## [TO DO]
Return exactly the lines below, starting with the one that has "match table with" and going on through the one that has "(** The callback".

## [DATA FOR THIS TASK]
- - -

(** The routes of [run], in the order they are registered. *)
Definition routes (options : gmap string jsval)
  : list (pattern * (request → jsval → prog reply)) :=
  [ (WithId "artist", fun req id => apiWrapper (artist_topTracks (sdk req) id));
    (WithId "album", fun req id => apiWrapper (album_get (sdk req) id));
    (Literal "search", fun req _ => apiWrapper (search_handler options req));
    (Literal "add", fun req _ => apiWrapper (add_handler req));
    (Literal "info", fun req _ =>
       apiWrapper (info_get (sdk req) (opt options "market")));
    (Literal "queue", fun req _ => apiWrapper (queue_get (sdk req)));
    (Literal "skipForward", fun req _ =>
       apiWrapper (command_handler player_forward "Skipped forward"
                     "skippedForward" req));
    (Literal "skipBackward", fun req _ =>
       apiWrapper (command_handler player_back "Skipped back"
                     "skippedBackward" req));
    (Literal "play", fun req _ =>
       apiWrapper (command_handler player_play "Pressed play" "play" req));
    (Literal "pause", fun req _ =>
       apiWrapper (command_handler player_pause "Pressed pause" "pause" req));
    (Literal "health", fun req _ => health req) ].

(** Express serves [HEAD] with the [GET] routes. *)
Definition is_get (req : request) : bool :=
  String.eqb (method req) "GET" || String.eqb (method req) "HEAD".

Fixpoint dispatch (table : list (pattern * (request → jsval → prog reply)))
  (req : request) : prog reply :=
  match table with
  | [] => Ret Next
  | (p, handler) :: rest =>
      match route_match p (path req) with
      | Some id => handler req id
      | None => dispatch rest req
      end
  end.

(** ** The poll loop of [run] *)

(** The callback handed to [asyncInterval]. *)
Definition polling : prog unit :=
  Out (console_log "Running centralised polling")
    (ReadSession (fun current =>
       if negb (bool_decide (is_Some current)) then Ret tt
       else
         ReadClientsCount (fun clientsCount =>
           if Z.ltb 0 clientsCount then
             ReadSession (fun current =>
               info ← info_get current JUndefined;
               Out (io_emit "info" info)
                 (Out (console_log "Ran centralised polling") (Ret tt)))
           else Ret tt))).

(** What [run] sets up: the router it returns and, when it starts the poll
    loop, the callback and the delay it hands to [asyncInterval]. *)
Record api : Type := {
  app : request → prog reply;
  interval : option (prog unit * jsval)
}.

- - -

## [TASK RESPONSE]
  match table with
  | [] => Ret Next
  | (p, handler) :: rest =>
      match route_match p (path req) with
      | Some id => handler req id
      | None => dispatch rest req
      end
  end.

(** ** The poll loop of [run] *)

(** The callback handed to [asyncInterval]. *)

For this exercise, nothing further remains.